Cyber Incident Victim: Hanover County
Date:
Aug 2018
Location:
United States of America
Summary
A data breach impacting Hanover County residents compromised credit card information processed through the third-party Click2Gov payment portal, exposing customer names, card numbers, and expiration dates. The county isolated the affected system, engaged external cybersecurity agencies for forensic analysis, and rebuilt the server using different software to address vulnerabilities. Officials were alerted to the incident by a firm monitoring exposed payment card data online.

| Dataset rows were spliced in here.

(** A computation that keeps an invariant of the store, whether it
    returns or throws. *)
Definition preserves {A} (I : store -> Prop) (m : M A) : Prop :=
  forall s s' r, I s -> m s = (s', r) -> I s'.

(** A handler none of whose responses carries a [password] key. *)
Definition discreet (m : M response) : Prop :=
  forall s s' r, m s = (s', inr r) -> mentions "password" (body r) = false.

(** The sample states again, with other salts drawn at each hashing. *)
Definition two_groups_resalted : store :=
  run (@createGroup demo "k2" (trabalho 2))
    (run (@createGroup demo "k1" (casa 1))
       (run (@register demo "r2" bia) (run (@register demo "r1" ana) empty_store))).

(** Requests on spendings used in the examples. *)
Definition jantar : object :=
  {[ "userId" := Num (inject_Z 1); "day" := Str "2024-09-03T12:34:56Z";
     "value" := Num (Qmake 40 1); "name" := Str "jantar" ]}.

Definition sem_nome : object :=
  {[ "userId" := Num (inject_Z 1); "day" := Str "2024-09-03T12:34:56Z";
     "value" := Num (Qmake 40 1) ]}.


(** Bia has recorded one spending (id 1). *)
Definition one_spending : store := run (@create demo lunch) two_users.


(** The unique index on [Group.name]. *)
Definition names_unique (s : store) : Prop :=
  forall i j g h,
    groups s !! i = Some g -> groups s !! j = Some h -> g_name g = g_name h -> i = j.

(** The two foreign keys: [User.groupId] names a group, [Spending.userId]
    names a user. *)
Definition references_hold (s : store) : Prop :=
  (forall i u g, users s !! i = Some u -> u_groupId u = Some g -> is_Some (groups s !! g))
  /\ (forall i sp, spendings s !! i = Some sp -> is_Some (users s !! sp_userId sp)).

(** Every id in a table has been handed out by the table's sequence. *)
Definition ids_issued (s : store) : Prop :=
  (0 <= user_seq s /\ forall i, is_Some (users s !! i) -> 0 < i <= user_seq s)
  /\ (0 <= group_seq s /\ forall i, is_Some (groups s !! i) -> 0 < i <= group_seq s)
  /\ (0 <= spending_seq s
      /\ forall i, is_Some (spendings s !! i) -> 0 < i <= spending_seq s).


(** The status codes a route can answer with. *)
Definition statuses (req : request) : list Z :=
  match req with
  | POST_user _ _ => [201; 400]
  | POST_login _ _ => [200; 400; 404; 500]
  | GET_group | GET_group_id _ => [200; 400]
  | POST_group _ _ | POST_group_join _ | POST_group_leave _ => [201; 400]
  | GET_spending _ => [200; 400]
  | POST_spending _ => [201; 400]
  | PUT_spending _ _ | DELETE_spending _ => [204; 400; 404]
  end.

(** A handler all of whose responses satisfy [P]. *)
Definition answers (P : response -> Prop) (m : M response) : Prop :=
  forall s s' r, m s = (s', inr r) -> P r.

(** [l] holds the rows of [table] that satisfy [P], each once, in some
    order. *)
Definition lists_rows {A} (P : Z -> A -> Prop) (table : gmap Z A)
    (l : list (Z * A)) : Prop :=
  NoDup l.*1 /\ forall k a, (k, a) ∈ l <-> table !! k = Some a /\ P k a.

(** [v] shows the user [r] with id, name, email and, as [spendings], the
    spendings of that user in [s]. *)
Definition shown_user (s : store) (r : Z * User) (v : value) : Prop :=
  exists sps,
    lists_rows (fun _ sp => sp_userId sp = r.1) (spendings s) sps
    /\ v = Obj [("id", int r.1); ("name", text (u_name r.2));
                ("email", text (u_email r.2));
                ("spendings", Arr (select_spending <$> sps))].

(** [v] shows the group [r] with id, name and, as [users], the users of
    [s] whose [groupId] is the id of the group. *)
Definition shown_group (s : store) (r : Z * Group) (v : value) : Prop :=
  exists us members,
    lists_rows (fun _ u => u_groupId u = Some r.1) (users s) us
    /\ Forall2 (shown_user s) us members
    /\ v = Obj [("id", int r.1); ("name", text (g_name r.2));
                ("users", Arr members)].

(** Ana asks to join the group "Trabalho" (id 2). *)
Definition ana_joins : object := joining 1 2 "1234".


Definition sem_usuario : object :=
  {[ "day" := Str "2024-09-03T12:34:56Z"; "value" := Num (Qmake 40 1) ]}.

Definition sem_dia : object :=
  {[ "userId" := Num (inject_Z 1); "value" := Num (Qmake 40 1) ]}.

Definition valor_zero : object :=
  {[ "userId" := Num (inject_Z 1); "day" := Str "2024-09-03T12:34:56Z";
     "value" := Num (Qmake 0 1) ]}.

Definition dia_ruim : object :=
  {[ "userId" := Num (inject_Z 1); "day" := Str "ontem";
     "value" := Num (Qmake 40 1) ]}.


(** ** Properties of the data layer *)

Section DataLayer.

Context `{RT : Runtime} {A : Type}.
Implicit Types (p : Z -> A -> bool) (table : gmap Z A).

Lemma first_row_Some p table k a :
  first_row p table = Some (k, a) -> table !! k = Some a /\ p k a = true.
Proof.
  unfold first_row. intros H. apply find_some in H as [Hin Hp].
  split; [|exact Hp]. by apply elem_of_map_to_list, list_elem_of_In.
Qed.

Lemma first_row_None p table :
  first_row p table = None <-> forall k a, table !! k = Some a -> p k a = false.
Proof.
  unfold first_row. split.
  - intros H k a Hk.
    apply (find_none _ _ H (k, a)), list_elem_of_In. by apply elem_of_map_to_list.
  - intros H. destruct (List.find _ _) as [[k a]|] eqn:E; [|done].
    apply find_some in E as [Hin Hp]. simpl in Hp.
    apply list_elem_of_In, elem_of_map_to_list in Hin.
    rewrite (H _ _ Hin) in Hp. discriminate.
Qed.

Lemma first_row_found p table k a :
  table !! k = Some a -> p k a = true ->
  exists k' a', first_row p table = Some (k', a').
Proof.
  intros Hk Hp. destruct (first_row p table) as [[k' a']|] eqn:E; [by eauto|].
  rewrite first_row_None in E. rewrite (E _ _ Hk) in Hp. discriminate.
Qed.

(** Under a unique index a lookup by the indexed column finds the row. *)
Lemma first_row_unique p table k a :
  (forall k' a', table !! k' = Some a' -> p k' a' = true -> k' = k) ->
  table !! k = Some a -> p k a = true ->
  first_row p table = Some (k, a).
Proof.
  intros Huniq Hk Hp. destruct (first_row_found p table k a Hk Hp) as (k' & a' & E).
  destruct (first_row_Some _ _ _ _ E) as [Hk' Hp'].
  assert (k' = k) as -> by eauto. rewrite Hk in Hk'. by simplify_eq.
Qed.

Lemma omap_lookup_keys table (l : list (Z * A)) :
  (forall k a, (k, a) ∈ l -> table !! k = Some a) ->
  omap (fun k => pair k <$> table !! k) l.*1 = l.
Proof.
  induction l as [|[k a] l IH]; intros H; [done|]. csimpl.
  rewrite (H k a) by left. csimpl. f_equal.
  apply IH. intros k' a' Hin. apply H. by right.
Qed.

(** Whatever the order of the scan, it returns the rows of the table. *)
Lemma all_rows_Permutation table : all_rows table ≡ₚ map_to_list table.
Proof.
  unfold all_rows. rewrite (scan_order_permutes _).
  rewrite omap_lookup_keys; [done|].
  intros k a. apply elem_of_map_to_list.
Qed.

Lemma elem_of_all_rows table k a : (k, a) ∈ all_rows table <-> table !! k = Some a.
Proof. rewrite all_rows_Permutation. apply elem_of_map_to_list. Qed.

Lemma NoDup_fst_all_rows table : NoDup (all_rows table).*1.
Proof. rewrite all_rows_Permutation. apply NoDup_fst_map_to_list. Qed.

Lemma length_all_rows table : length (all_rows table) = size table.
Proof. rewrite all_rows_Permutation. apply length_map_to_list. Qed.

Lemma elem_of_rows p table k a :
  (k, a) ∈ rows p table <-> table !! k = Some a /\ p k a = true.
Proof.
  unfold rows. rewrite list_elem_of_In, filter_In, <-list_elem_of_In.
  by rewrite elem_of_all_rows.
Qed.

Lemma rows_nil p table :
  (forall k a, table !! k = Some a -> p k a = false) -> rows p table = [].
Proof.
  intros H. destruct (rows p table) as [|[k a] l] eqn:E; [done|].
  assert ((k, a) ∈ rows p table) as Hin by (rewrite E; left).
  apply elem_of_rows in Hin as [Hk Hp]. rewrite (H _ _ Hk) in Hp. discriminate.
Qed.

Lemma NoDup_fst_filter (q : Z * A -> bool) (l : list (Z * A)) :
  NoDup l.*1 -> NoDup (List.filter q l).*1.
Proof.
  induction l as [|r l IH]; [done|]. csimpl. intros Hnd.
  apply NoDup_cons in Hnd as [Hr Hnd]. destruct (q r); csimpl; [|by apply IH].
  apply NoDup_cons. split; [|by apply IH].
  intros Hin. apply Hr. apply list_elem_of_fmap in Hin as (x & -> & Hx).
  apply list_elem_of_fmap. exists x. split; [done|].
  apply list_elem_of_In in Hx. apply filter_In in Hx as [Hx _].
  by apply list_elem_of_In.
Qed.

The payment portal's provider emphasized ongoing collaboration with clients to apply security updates and patches, particularly for third-party software contributing to the issue, while declining to disclose specific customer environment details.
| CIA Posture | Motives | Tactics, Techniques & Procedures |
|---|---|---|
| Available to members | 3 motives | 1 technique |
| Threat Actors | Type | Location |
|---|---|---|
| 0 actors | Available to members | Available to members |
Description
The Hanover County data breach involved unauthorized access to credit card information processed through the Click2Gov online payment portal between August 1, 2018, and January 9, 2019. Attackers compromised customer names, credit card numbers, and expiration dates submitted by residents for government services including permits, licenses, fines, and utility payments. The breach affected a third-party system operated by CentralSquare Technologies, which had acquired Click2Gov from Superion. County officials first learned of the incident through Gemini Advisory, a cybersecurity firm monitoring underground markets for stolen payment card data. This notification triggered the county's investigation, though the specific intrusion method wasn't disclosed in public statements. The incident timeline indicates it occurred separately from Superion's earlier October 2017 Click2Gov breach that impacted other municipalities.
Hanover County immediately isolated the compromised Click2Gov system from public access to assess vulnerabilities and determine the scope of compromised data. Officials collaborated with the Multi-State Information Sharing and Analysis Center (MS-ISAS) and Computer Emergency Response Team (CERT) to conduct forensic analysis while coordinating with CentralSquare Technologies on remediation. The county constructed a replacement Click2Gov server using different software than the breached system. CentralSquare maintained that security issues were limited to local on-premise implementations, not their cloud environments, and stated they had provided ongoing client communications about system updates and patches throughout 2018-2019. The company emphasized working directly with municipalities to apply security fixes, including patches for third-party software vulnerabilities that contributed to the breach, but declined to disclose specific technical details citing confidentiality and ongoing investigations. No resident-facing mitigation measures or identity protection offerings were described in the notification.